After genealogy data was used to make an arrest in the Golden State Killer case, NIH bioethicist Benjamin Berkman had some questions.
Like many others, Benjamin E. Berkman, JD, MPH, became aware of the Golden State Killer case—and the recent suspect arrest made in it—thanks to the true crime enthusiast in his life. He said his wife first informed him that the serial rapist and killer’s identity may have been discovered through an online genealogy database.
He remembers asking “Hold on, where did they get this data, did they have permission to use this data, how did they use it?” At first, Berkman told Healthcare Analytics News™, the coverage of the finding was “excited” and “breathless,” but skeptical voices quickly emerged.

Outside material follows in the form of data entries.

(** * Travel-plan backend: destination gate, request normaliser, AI response
      validation, price sanity validator and plan orchestrator.

    The development is a shallow embedding of the JavaScript sources: the
    classes [DestinationVerification], [PriceValidation], [GeminiService]
    and [CurrencyService], the plan utilities ([estimateProcessingTime],
    [generateCacheKey], [calculateTripDuration], the date, budget and
    traveler validators, [sanitizeDestination]) and the travel controller
    ([generateTravelPlan], [processTravelPlan]).

    Conventions.
    - A JavaScript number is a [number]: a real, one of the two infinities,
      or NaN.  Arithmetic is exact on the finite part (no binary64 rounding)
      and follows IEEE 754 for the special values, so [0/0] is NaN and every
      comparison with NaN is false.  Zero carries no sign.  The outlier
      detector is embedded a second time on binary64 numbers, in the module
      [Binary64], for the facts that depend on rounding.
    - Strings are byte strings; [toLowerCase] and [trim] act on ASCII.
      [sanitizeDestination], whose regular expression matches the white
      space of Unicode, is embedded on UTF-16 code units instead.
    - Objects are records whose fields have the types of the Mongoose schema
      ([Number], [String], arrays); an optional property is an [option].
    - A function that can throw returns an [Except] value.
    - Services of the JavaScript host that the sources call but do not define
      (number formatting, [Date] parsing, [JSON.parse], the regular-expression
      engine, [JSON.stringify], MD5) are the fields of the class [Host].
    - The outcome of a network call (the AI completion, the exchange-rate
      lookup) is an argument of the function that awaits it.  Writes to the
      plan collection succeed; logging and metric counters are not part of
      the state. *)

From Stdlib Require Import Reals Lra Lia ZArith List String Ascii Bool.
From Stdlib Require Import DecimalString Permutation Sorted.
From Stdlib Require Floats.
Import ListNotations.
(** * filtered_logger: redaction of personal data in log lines

    A shallow embedding of [0x00-personal_data/filtered_logger.py] and the
    properties of its redactor, formatter, logger factory, database
    connector and row-reporting loop.

    Python strings are lists of characters; the characters are the code
    points below 256.  The module builds its regular expressions from
    unescaped strings, so the embedding contains a model of the part of
    Python's [re] that such patterns reach: the pattern parser, the
    backtracking matcher, the replacement template and [re.sub]. *)

From Stdlib Require Import Ascii String List Bool Arith Lia.
From stdpp Require Import base option list gmap strings.

Import ListNotations.
Local Open Scope list_scope.


(** ** Strings and outcomes *)

Abbreviation str := (list ascii).

(** A Python string literal. *)
Definition py (s : string) : str := list_ascii_of_string s.

(** What a call can do besides returning: raise one of the exceptions the
    module can meet, or leave the modelled fragment of [re]. *)
Inductive exn : Type :=
| re_error          (* re.error, from the pattern or the template compiler *)
| IndexError        (* a row with fewer columns than the loop reads *)
| DriverError.      (* whatever the database driver raises *)

Inductive outcome (A : Type) : Type :=
| Ret (a : A)
| Raise (e : exn)
| Unmodelled.

Arguments Ret {A} a.
Arguments Raise {A} e.
Arguments Unmodelled {A}.

Definition bind {A B : Type} (m : outcome A) (f : A -> outcome B) : outcome B :=
  match m with
  | Ret a => f a
  | Raise e => Raise e
  | Unmodelled => Unmodelled
  end.

Notation "'let!' x ':=' m 'in' k" := (bind m (fun x => k))
  (at level 10, x name, m at level 100, k at level 200).

(** ** Characters *)

Definition chr_eqb (a b : ascii) : bool := Ascii.eqb a b.
Arguments chr_eqb a%_char b%_char.

Fixpoint ch_in (c : ascii) (s : string) : bool :=
  match s with
  | EmptyString => false
  | String x s' => chr_eqb c x || ch_in c s'
  end.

>>>READ: AI's Ethical Concerns Go Beyond Data Security and Quality
The National Institutes of Health (NIH) bioethicist joined in that skepticism, teaming with colleagues Wynter K. Miller, JD, and Christine Grady, RN, PhD, to pen an Annals of Internal Medicine commentary that explores the ethics of using online genealogy tools to solve crimes.
The man suspected of terrorizing California communities for decades was pinpointed when comparable DNA—that of a relative—popped up in the database of a small genetics analysis firm called GEDmatch. After the fact, GEDmatch issued a privacy statement to those whose information resided in their system. Berkman thinks that companies which collect and store genealogy information should make people aware of the possibility before they submit their DNA, rather than after.
“It’s much worse to hide the ball and have people be surprised than it is to be clear and transparent, up front, in a way that lets people understand and internalize that their data might be used in this way,” he said. “I think it’s important enough that it should have its own discreet section so that people can really focus on it.”
The NIH trio raise a number of salient points and questions throughout their commentary. For instance, although many firms highlight the fact that people’s data might be used in research, there’s a clear distinction between that and forensics. Some people might not be comfortable with contributing to their cousin’s arrest.
There’s also matters of sheer legality in evidence collection. The commentary raises “the abandonment doctrine,” or the idea that one abdicates a “reasonable expectation of privacy” when something is discarded (like a cigarette butt or a glass of water, from which DNA can be extracted). Does genealogical information in a database constitute abandoned evidence?
Berkman says that, by most legal definitions, it seems to.
“Whether that’s good social policy is a completely different question, but legally people shouldn’t have that expectation of privacy, because the law seems to be clearly going in a way that we think wouldn’t protect these data from police use,” he said.
There’s other matters that elbow into this scenario: Employment discrimination based on genetics (which they say there isn’t yet evidence of) but also criminal discrimination or profiling as a result of genealogy (which there might be examples of). For the latter, they point to a case in Germany, in which a contaminated swab led authorities to incorrectly target Romani individuals as suspects for a decade.
Those justice issues, in Berkman’s mind, are more concerning than the informed consent question: Asking or forcing companies to make consumers aware of the potential investigative use of their data is one thing, but removing human error and biases is far more difficult. The authors suggest that those concerns might raise the need to limit the use of genealogy data down to only cold cases where all other investigative avenues have failed.
“I think this is an interesting technique, and I am not at all interested in shooting it down, I just want people to have a conversation about the tradeoffs,” Berkman said. “And maybe we as a society are okay with the potential ramifications. Like with any new technology, let’s be conscious and deliberate before rushing headlong into it.”